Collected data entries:

________________

(* ===== verification/Kstate.v ===== *)
(** * The kernel's state

    proc.h, file.h and x86.h: the process table, the file table, the pipes and the trap
    frames, together with the file system and the memory.  The routines of file.c, proc.c,
    the system calls and exec run on this state in the context of the current process,
    [cur].

    struct proc follows the uses in proc.c: the fields kstack, tf, context and chan belong
    to the process.  The trap frame, which lies at the top of the kernel stack,
    is kept as a field; the context is the address of one in that stack.  User memory is read and written through the page table
    of the current process, at the address [uaddr] gives. *)

From stdpp Require Import base gmap list strings.
From Stdlib Require Import ZArith Lia.
From S2P Require Import Prelude Params Kmonad Cstring Kalloc Console Vm VmSpec VmCopy Bio Log Fs.
From S2P Require Import ConsoleDev Pipe.

(** ** Files *)

Inductive fdtype : Type := FD_NONE | FD_PIPE | FD_INODE.

(** struct file; [fpipe] is the address of the struct pipe, [fip] an inode of the cache. *)
Record file : Type := File {
  ftype : fdtype; fref : Z; readable : bool; writable : bool; fpipe : Z; fip : nat; foff : Z
}.
Definition file0 : file := File FD_NONE 0 false false 0 0 0.

Definition set_ftype (v : fdtype) (f : file) : file :=
  File v (fref f) (readable f) (writable f) (fpipe f) (fip f) (foff f).
Definition set_fref (v : Z) (f : file) : file :=
  File (ftype f) v (readable f) (writable f) (fpipe f) (fip f) (foff f).
Definition set_foff (v : Z) (f : file) : file :=
  File (ftype f) (fref f) (readable f) (writable f) (fpipe f) (fip f) v.

(** ** Processes *)

Inductive procstate : Type := UNUSED | EMBRYO | SLEEPING | RUNNABLE | RUNNING | ZOMBIE.
#[global] Instance procstate_eq_dec : EqDecision procstate.
Proof. solve_decision. Defined.

(** struct trapframe *)
Record trapframe : Type := Trapframe {
  edi : Z; esi : Z; ebp : Z; ebx : Z; edx : Z; ecx : Z; eax : Z;
  gs : Z; fs : Z; es : Z; ds : Z; trapno : Z; err : Z; eip : Z; cs : Z; eflags : Z; esp : Z; ss : Z
}.
Definition tf0 : trapframe := Trapframe 0 0 0 0 0 0 0 0 0 0 0 0 0 0 0 0 0 0.
Definition set_eax (v : Z) (t : trapframe) : trapframe :=
  Trapframe (edi t) (esi t) (ebp t) (ebx t) (edx t) (ecx t) v (gs t) (fs t) (es t) (ds t)
    (trapno t) (err t) (eip t) (cs t) (eflags t) (esp t) (ss t).
Definition set_entry_point (e sp : Z) (t : trapframe) : trapframe :=
  Trapframe (edi t) (esi t) (ebp t) (ebx t) (edx t) (ecx t) (eax t) (gs t) (fs t) (es t) (ds t)
    (trapno t) (err t) e (cs t) (eflags t) sp (ss t).

(** struct proc; a parent is an index into the table, a null pointer [None]. *)
Record proc : Type := Proc {
  p_sz : Z; p_pgdir : Z; p_kstack : Z; p_state : procstate; p_pid : Z; p_parent : option nat;
  p_tf : trapframe; p_context : Z; p_chan : option chan; p_killed : bool;
  p_ofile : list (option nat); p_cwd : option nat; p_name : list Z
}.
Definition proc0 : proc :=
  Proc 0 0 0 UNUSED 0 None tf0 0 None false (replicate NOFILE None) None [].

Definition set_psz (v : Z) (p : proc) : proc :=
  Proc v (p_pgdir p) (p_kstack p) (p_state p) (p_pid p) (p_parent p) (p_tf p) (p_context p) (p_chan p)
    (p_killed p) (p_ofile p) (p_cwd p) (p_name p).
Definition set_ppgdir (v : Z) (p : proc) : proc :=
  Proc (p_sz p) v (p_kstack p) (p_state p) (p_pid p) (p_parent p) (p_tf p) (p_context p) (p_chan p)
    (p_killed p) (p_ofile p) (p_cwd p) (p_name p).
Definition set_kstack (v : Z) (p : proc) : proc :=
  Proc (p_sz p) (p_pgdir p) v (p_state p) (p_pid p) (p_parent p) (p_tf p) (p_context p) (p_chan p)
    (p_killed p) (p_ofile p) (p_cwd p) (p_name p).
Definition set_pstate (v : procstate) (p : proc) : proc :=
  Proc (p_sz p) (p_pgdir p) (p_kstack p) v (p_pid p) (p_parent p) (p_tf p) (p_context p) (p_chan p)
    (p_killed p) (p_ofile p) (p_cwd p) (p_name p).
Definition set_pid (v : Z) (p : proc) : proc :=
  Proc (p_sz p) (p_pgdir p) (p_kstack p) (p_state p) v (p_parent p) (p_tf p) (p_context p) (p_chan p)
    (p_killed p) (p_ofile p) (p_cwd p) (p_name p).
Definition set_parent (v : option nat) (p : proc) : proc :=
  Proc (p_sz p) (p_pgdir p) (p_kstack p) (p_state p) (p_pid p) v (p_tf p) (p_context p) (p_chan p)
    (p_killed p) (p_ofile p) (p_cwd p) (p_name p).
Definition set_tf (v : trapframe) (p : proc) : proc :=
  Proc (p_sz p) (p_pgdir p) (p_kstack p) (p_state p) (p_pid p) (p_parent p) v (p_context p) (p_chan p)
    (p_killed p) (p_ofile p) (p_cwd p) (p_name p).
Definition set_context (v : Z) (p : proc) : proc :=
  Proc (p_sz p) (p_pgdir p) (p_kstack p) (p_state p) (p_pid p) (p_parent p) (p_tf p) v (p_chan p)
    (p_killed p) (p_ofile p) (p_cwd p) (p_name p).
Definition set_chan (v : option chan) (p : proc) : proc :=
  Proc (p_sz p) (p_pgdir p) (p_kstack p) (p_state p) (p_pid p) (p_parent p) (p_tf p) (p_context p) v
    (p_killed p) (p_ofile p) (p_cwd p) (p_name p).
Definition set_killed (v : bool) (p : proc) : proc :=
  Proc (p_sz p) (p_pgdir p) (p_kstack p) (p_state p) (p_pid p) (p_parent p) (p_tf p) (p_context p) (p_chan p)
    v (p_ofile p) (p_cwd p) (p_name p).
Definition set_ofile (v : list (option nat)) (p : proc) : proc :=
  Proc (p_sz p) (p_pgdir p) (p_kstack p) (p_state p) (p_pid p) (p_parent p) (p_tf p) (p_context p) (p_chan p)
    (p_killed p) v (p_cwd p) (p_name p).
Definition set_cwd (v : option nat) (p : proc) : proc :=
  Proc (p_sz p) (p_pgdir p) (p_kstack p) (p_state p) (p_pid p) (p_parent p) (p_tf p) (p_context p) (p_chan p)
    (p_killed p) (p_ofile p) v (p_name p).
Definition set_name (v : list Z) (p : proc) : proc :=
  Proc (p_sz p) (p_pgdir p) (p_kstack p) (p_state p) (p_pid p) (p_parent p) (p_tf p) (p_context p) (p_chan p)
    (p_killed p) (p_ofile p) (p_cwd p) v.

(** ** The whole *)

Record kst : Type := Kst {
  k_fs : fsstate;                  (** log, buffers, inodes, console *)
  k_vm : vst;                      (** memory; its console is a working copy of the one above *)
  k_pipes : gmap Z pipe;           (** the pages that hold a struct pipe *)
  k_files : list file;             (** ftable *)
  k_procs : list proc;             (** ptable *)
  k_cur : nat;                     (** the current process *)
  k_nextpid : Z; k_initproc : option nat; k_ticks : Z
}.

Definition set_kfs (v : fsstate) (s : kst) : kst :=
  Kst v (k_vm s) (k_pipes s) (k_files s) (k_procs s) (k_cur s) (k_nextpid s) (k_initproc s) (k_ticks s).
Definition set_kpipes (v : gmap Z pipe) (s : kst) : kst :=
  Kst (k_fs s) (k_vm s) v (k_files s) (k_procs s) (k_cur s) (k_nextpid s) (k_initproc s) (k_ticks s).
Definition set_kfiles (v : list file) (s : kst) : kst :=
  Kst (k_fs s) (k_vm s) (k_pipes s) v (k_procs s) (k_cur s) (k_nextpid s) (k_initproc s) (k_ticks s).
Definition set_kprocs (v : list proc) (s : kst) : kst :=
  Kst (k_fs s) (k_vm s) (k_pipes s) (k_files s) v (k_cur s) (k_nextpid s) (k_initproc s) (k_ticks s).
Definition set_nextpid (v : Z) (s : kst) : kst :=
  Kst (k_fs s) (k_vm s) (k_pipes s) (k_files s) (k_procs s) (k_cur s) v (k_initproc s) (k_ticks s).
Definition set_initproc (v : option nat) (s : kst) : kst :=
  Kst (k_fs s) (k_vm s) (k_pipes s) (k_files s) (k_procs s) (k_cur s) (k_nextpid s) v (k_ticks s).
Definition set_ticks (v : Z) (s : kst) : kst :=
  Kst (k_fs s) (k_vm s) (k_pipes s) (k_files s) (k_procs s) (k_cur s) (k_nextpid s) (k_initproc s) v.

(** Run a routine of the file system, of the memory, of the console, of a pipe. *)
Definition infs {A} (m : M fsstate A) : M kst A := zoom k_fs set_kfs m.

Definition get_vm (s : kst) : vst := set_con (console (k_fs s)) (k_vm s).
Definition put_vm (v : vst) (s : kst) : kst :=
  Kst (set_console (con v) (k_fs s)) v (k_pipes s) (k_files s) (k_procs s) (k_cur s) (k_nextpid s)
    (k_initproc s) (k_ticks s).
Definition invm {A} (m : M vst A) : M kst A := zoom get_vm put_vm m.

Definition incst {A} (m : M cst A) : M kst A := infs (incons m).

Definition get_pipe (pa : Z) (s : kst) : pipe := default (pipe0 []) (k_pipes s !! pa).
Definition put_pipe (pa : Z) (p : pipe) (s : kst) : kst := set_kpipes (<[pa := p]> (k_pipes s)) s.
Definition inpipe {A} (pa : Z) (m : M pipe A) : M kst A := zoom (get_pipe pa) (put_pipe pa) m.

Definition thef (i : nat) (s : kst) : file := nthz file0 (k_files s) i.
Definition updf (i : nat) (f : file → file) (s : kst) : kst :=
  set_kfiles (<[i := f (thef i s)]> (k_files s)) s.
Definition thep (i : nat) (s : kst) : proc := nthz proc0 (k_procs s) i.
Definition updp (i : nat) (f : proc → proc) (s : kst) : kst :=
  set_kprocs (<[i := f (thep i s)]> (k_procs s)) s.

(** The current process. *)
Definition curp (s : kst) : proc := thep (k_cur s) s.
Definition upd_cur (f : proc → proc) : M kst unit := modify (λ s, updp (k_cur s) f s).

(** The devices: reads of the console see whether the current process is killed. *)
Definition dsw (s : kst) : devsw := console_devsw (p_killed (curp s)).

(** Physical memory, and user memory of the current process. *)
Definition kmem_of (s : kst) : mem := vmem (k_vm s).
Definition ubyte (s : kst) (va : Z) : Z := rd (kmem_of s) (uaddr (kmem_of s) (p_pgdir (curp s)) va).
Definition uword (s : kst) (va : Z) : Z :=
  ubyte s va + 2 ^ 8 * ubyte s (va + 1) + 2 ^ 16 * ubyte s (va + 2) + 2 ^ 24 * ubyte s (va + 3).
Definition ubytes (s : kst) (va n : Z) : list Z := (λ i, ubyte s (va + Z.of_nat i)) <$> seq 0 (Z.to_nat n).

(** Store [l] at user address [va]; an address that is not mapped traps. *)
Definition mapped_u (s : kst) (va : Z) : bool :=
  has (pte (kmem_of s) (p_pgdir (curp s)) va) PTE_P.
Fixpoint ustore (va : Z) (l : list Z) : M kst unit :=
  match l with
  | [] => mret tt
  | c :: l' =>
    s ← gets (λ s, s);
    if mapped_u s va then
      invm (vupd (λ m, wr m (uaddr m (p_pgdir (curp s)) va) c));;
      ustore (va + 1) l'
    else panic "trap"
  end.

________________

An exact copy of the lines above, from the one containing "Definition set_chan (v" through the one containing "v (p_ofile p) (p_cwd p) (p_name p).", is the whole of the answer.

Completed task -
Definition set_chan (v : option chan) (p : proc) : proc :=
  Proc (p_sz p) (p_pgdir p) (p_kstack p) (p_state p) (p_pid p) (p_parent p) (p_tf p) (p_context p) v
    (p_killed p) (p_ofile p) (p_cwd p) (p_name p).
Definition set_killed (v : bool) (p : proc) : proc :=
  Proc (p_sz p) (p_pgdir p) (p_kstack p) (p_state p) (p_pid p) (p_parent p) (p_tf p) (p_context p) (p_chan p)
    v (p_ofile p) (p_cwd p) (p_name p).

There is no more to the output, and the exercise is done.